8 thoughts on “Academic communism comes to Blue States”
  1. What’s going to happen is the smart kids’ families will start hiring tutors or getting them some alternate form of education, especially the asian families. Some will move to get their kids better education.

    1. And so those families will have less available income. It’s like everything the left does is intended to impoverish people.

  2. Equity = lowest common denominator.
    Oh, sorry, math term trigger warning I suppose.
    And why not instead use resources to boost those who aren’t as well prepared? Well, it’s going to cost more. And everything I’ve read says it won’t help, on average, unless the parents are fully engaged in the child’s education. So there’s that culture thing again.

    1. Boris agreed but I would add that not only is there a ‘cultural thing’ but there’s also a ‘victim class status’ which dictates that to excel at math sciences is proof of white privilege, and therefore racist, and thus tyrannical in nature…..which sets the base reasoning of the victim paradigm.

    2. Also god forbid that any money spent on the school system benefits the children. First comes the Union, then comes everyone close to the Union.
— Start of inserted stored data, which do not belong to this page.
(* ===== verification/Console.v ===== *)
(** console.c: output to the screen and the serial line, and the line editor
    between the keyboard interrupt and the programs that read the console.

    The screen is the CGA memory, 25 rows of 80 cells, with the cursor in two
    8-bit registers of the CRT controller; the serial line is what was sent to
    it.  cons.lock makes each routine one step; the reader stops at its sleep
    and is the loop entered again. *)

From S2P Require Import Prelude Codec.

Definition BACKSPACE : Z := 256.
Definition INPUT_BUF : Z := 128.
Definition NL : Z := 10.
Definition CR : Z := 13.

(** C(x) *)
Definition ctrl (x : Z) : Z := x - 64.

Record inbuf := mkIn {
  ib : list Z;   (* buf *)
  ir : Z;        (* read index *)
  iw : Z;        (* write index *)
  ie : Z }.      (* edit index *)

Record cons := mkCons {
  panicked : bool;
  crt : list Z;
  cur_hi : Z;
  cur_lo : Z;
  uart : Z;          (* is there a uart? *)
  serial : list Z;   (* what was sent to it *)
  input : inbuf;
  ckilled : Z;       (* proc->killed of the reader *)
  wakeups : nat }.   (* wakeup(&input.r) so far *)

Definition with_screen (l : list Z) (s : cons) : cons :=
  mkCons (panicked s) l (cur_hi s) (cur_lo s) (uart s) (serial s) (input s) (ckilled s) (wakeups s).
Definition with_cursor (pos : Z) (s : cons) : cons :=
  mkCons (panicked s) (crt s) (u8 (Z.shiftr pos 8)) (u8 pos) (uart s) (serial s) (input s) (ckilled s) (wakeups s).
Definition with_uart (u : Z) (s : cons) : cons :=
  mkCons (panicked s) (crt s) (cur_hi s) (cur_lo s) u (serial s) (input s) (ckilled s) (wakeups s).
Definition with_serial (l : list Z) (s : cons) : cons :=
  mkCons (panicked s) (crt s) (cur_hi s) (cur_lo s) (uart s) l (input s) (ckilled s) (wakeups s).
Definition with_input (i : inbuf) (s : cons) : cons :=
  mkCons (panicked s) (crt s) (cur_hi s) (cur_lo s) (uart s) (serial s) i (ckilled s) (wakeups s).

Definition set_e (e : Z) (i : inbuf) : inbuf := mkIn (ib i) (ir i) (iw i) e.
Definition set_r (r : Z) (i : inbuf) : inbuf := mkIn (ib i) r (iw i) (ie i).
Definition set_w (w : Z) (i : inbuf) : inbuf := mkIn (ib i) (ir i) w (ie i).

Abbreviation N := (M cons).

(** * The screen *)

(** crt[i] = v *)
Definition crt_set (i v : Z) : N unit := fun s =>
  if (0 <=? i) && (i <? Z.of_nat (length (crt s))) then Ok (tt, with_screen (<[Z.to_nat i := v]> (crt s)) s)
  else Fault "crt".

Definition cell (c : Z) : Z := Z.lor (Z.land c 255) 0x0700.

(** memmove(crt, crt+80, 23 rows); the cells from [pos] to the end of row 23
    cleared. *)
Definition scroll (pos : Z) (l : list Z) : list Z :=
  let moved := splice 0 (slice 80 (23 * 80) l) l in
  splice (Z.to_nat pos) (replicate (Z.to_nat (24 * 80 - pos)) 0) moved.

Definition cgaputc (c : Z) : N unit :=
  s ← get;
  let pos := Z.lor (Z.shiftl (cur_hi s) 8) (cur_lo s) in
  pos ← (if c =? NL then mret (pos + (80 - pos mod 80))
         else if c =? BACKSPACE then mret (if 0 <? pos then pos - 1 else pos)
         else crt_set pos (cell c);; mret (pos + 1));
  if (pos <? 0) || (25 * 80 <? pos) then panic "pos under/overflow"
  else
    pos ← (if 24 <=? pos / 80 then
             modify (fun s => with_screen (scroll (pos - 80) (crt s)) s);; mret (pos - 80)
           else mret pos);
    modify (with_cursor pos);;
    crt_set pos (cell 32).

(** The wait for the transmitter, at most 128 turns, changes nothing. *)
Definition uartputc (c : Z) : N unit :=
  s ← get;
  if uart s =? 0 then mret tt
  else modify (fun s => with_serial (serial s ++ [u8 c]) s).

(** uartinit; [status]: what inb(COM1+5) reads, 0xFF without a serial port. *)
Definition uartinit (status : Z) : N unit :=
  if status =? 255 then mret tt
  else
    modify (with_uart 1);;
    uartputc 120;; uartputc 118;; uartputc 54;; uartputc 46;; uartputc 46;; uartputc 46;; uartputc NL.

Definition consputc (c : Z) : N unit :=
  s ← get;
  if panicked s then blocks "panicked"
  else
    (if c =? BACKSPACE then uartputc 8;; uartputc 32;; uartputc 8 else uartputc c);;
    cgaputc c.

(** consputc of every byte. *)
Fixpoint consputs (l : list Z) : N unit :=
  match l with
  | [] => mret tt
  | c :: l => consputc c;; consputs l
  end.

(** * Formatted output *)

Definition kdigits : list Z :=
  [48; 49; 50; 51; 52; 53; 54; 55; 56; 57; 97; 98; 99; 100; 101; 102].

(** do buf[i++] = digits[x % base]; while((x /= base) != 0) *)
Fixpoint kprint_digits (fuel : nat) (x base : Z) : list Z :=
  match fuel with
  | O => []
  | S fuel =>
      nth (Z.to_nat (x mod base)) kdigits 0 ::
      (if x / base =? 0 then [] else kprint_digits fuel (x / base) base)
  end.

Definition kprintint (xx base sgn : Z) : N unit :=
  let neg := negb (sgn =? 0) && (xx <? 0) in
  let x := if neg then u32 (- xx) else u32 xx in
  let buf := kprint_digits 32 x base ++ (if neg then [45] else []) in
  if (16 <? length buf)%nat then fault "buf" else consputs (rev buf).

(** [str]: the string at an address; [argp]: the words after fmt. *)
Fixpoint cprintf_loop (str : Z -> list Z) (fmt argp : list Z) : N unit :=
  match fmt with
  | [] => mret tt
  | c :: fmt =>
      if negb (c =? 37) then consputc c;; cprintf_loop str fmt argp
      else
        match fmt with
        | [] => mret tt
        | c :: fmt =>
            let arg (f : Z -> N unit) :=
              match argp with
              | [] => fault "argp"
              | a :: argp => f a;; cprintf_loop str fmt argp
              end in
            if c =? 100 then arg (fun a => kprintint (s32 a) 10 1)
            else if (c =? 120) || (c =? 112) then arg (fun a => kprintint (s32 a) 16 0)
            else if c =? 115 then
              arg (fun a => consputs (if a =? 0 then [40; 110; 117; 108; 108; 41] else str a))
            else if c =? 37 then consputc 37;; cprintf_loop str fmt argp
            else consputc 37;; consputc c;; cprintf_loop str fmt argp
        end
  end.

Definition cprintf (str : Z -> list Z) (fmt argp : list Z) : N unit := cprintf_loop str fmt argp.

(** * Input *)

(** input.buf[i % INPUT_BUF] *)
Definition slot (i : Z) : nat := Z.to_nat (i mod INPUT_BUF).
Definition buf_at (i : Z) (b : inbuf) : option Z := ib b !! slot i.

(** while(input.e != input.w && input.buf[(input.e-1) % INPUT_BUF] != '\n') *)
Fixpoint kill_line (fuel : nat) : N unit :=
  match fuel with
  | O => mret tt
  | S fuel =>
      i ← gets input;
      if ie i =? iw i then mret tt
      else
        c ← deref "input.buf" (fun s => buf_at (u32 (ie (input s) - 1)) (input s));
        if c =? NL then mret tt
        else
          modify (fun s => with_input (set_e (u32 (ie (input s) - 1)) (input s)) s);;
          consputc BACKSPACE;;
          kill_line fuel
  end.

Definition wakeup_readers : N unit :=
  modify (fun s => mkCons (panicked s) (crt s) (cur_hi s) (cur_lo s) (uart s) (serial s) (input s) (ckilled s)
    (S (wakeups s))).

(** One turn of the loop of consoleintr; is a process listing wanted? *)
Definition key (c : Z) : N bool :=
  i ← gets input;
  if c =? ctrl 80 then mret true
  else if c =? ctrl 85 then kill_line (Z.to_nat INPUT_BUF);; mret false
  else if (c =? ctrl 72) || (c =? 127) then
    when (negb (ie i =? iw i))
      (modify (fun s => with_input (set_e (u32 (ie i - 1)) i) s);; consputc BACKSPACE);;
    mret false
  else
    when (negb (c =? 0) && (u32 (ie i - ir i) <? INPUT_BUF))
      (let c := if c =? CR then NL else c in
       modify (fun s => with_input (mkIn (<[slot (ie i) := u8 c]> (ib i)) (ir i) (iw i) (u32 (ie i + 1))) s);;
       consputc c;;
       when ((c =? NL) || (c =? ctrl 68) || (u32 (ie i + 1) =? u32 (ir i + INPUT_BUF)))
         (modify (fun s => with_input (set_w (ie (input s)) (input s)) s);; wakeup_readers));;
    mret false.

(** The characters getc() returns before it returns a negative number. *)
Fixpoint keys (cs : list Z) (doprocdump : bool) : N bool :=
  match cs with
  | [] => mret doprocdump
  | c :: cs => d ← key c; keys cs (doprocdump || d)
  end.

(** True: procdump() is to be called, now that the lock is released. *)
Definition consoleintr (cs : list Z) : N bool := keys cs false.

(** uartgetc; [rx]: the bytes the serial line has received. *)
Definition uartgetc (rx : list Z) : N (Z * list Z) :=
  s ← get;
  if uart s =? 0 then mret (-1, rx)
  else match rx with [] => mret (-1, []) | c :: rx => mret (c, rx) end.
The children get nothing, they rather toss the money into some kind of diversity/green energy/world peace event than have the children gain something valuable from it.

  3. The powers that be are doing their damndest to make “Harrison Bergeron” a documentary…

  4. Not to mention we get the best tyrannical government of all time, one which has perfected the slowest march toward death and misery that could ever be invented.
    It is an interesting to study the history of capital punishment. The Romans touted their Cross as the most superior form of punishment because it was engineered to keep the treasonist alive longer than any other form of death which enabled enough time for even the more hardened evil people to have enough time to be more honest and thorough with their confession to their god. Increasing the possibility of greater mercy. Romans claimed their cross was the most humane of all systems of capital punishment.
    America will claim their tyrannical rule is the most merciful considering all injustices of life.

  5. This is exactly the mind of stuff I was observing and stsrtinng to see happen in high school and exactly what I was getting at in reply to Hagar’s post.
    Seeing a disparity between students who are achieving and those that don’t for whatever reason, we do the American thing, which is to do the cheapest and most half assed solution that doesn’t address the causes, but the symptoms and does so in the most asinine way possible. Too hard and expensive to actually help the kids who are struggling and address the causes, so we will simply reduce everyone to a lower lever that everyone meets so our arbitrary metrics are now good. Back pats handies all around to celebrate our success! Huzzah!
    Its not to whole thing, but man no child left behind certainly didn’t help.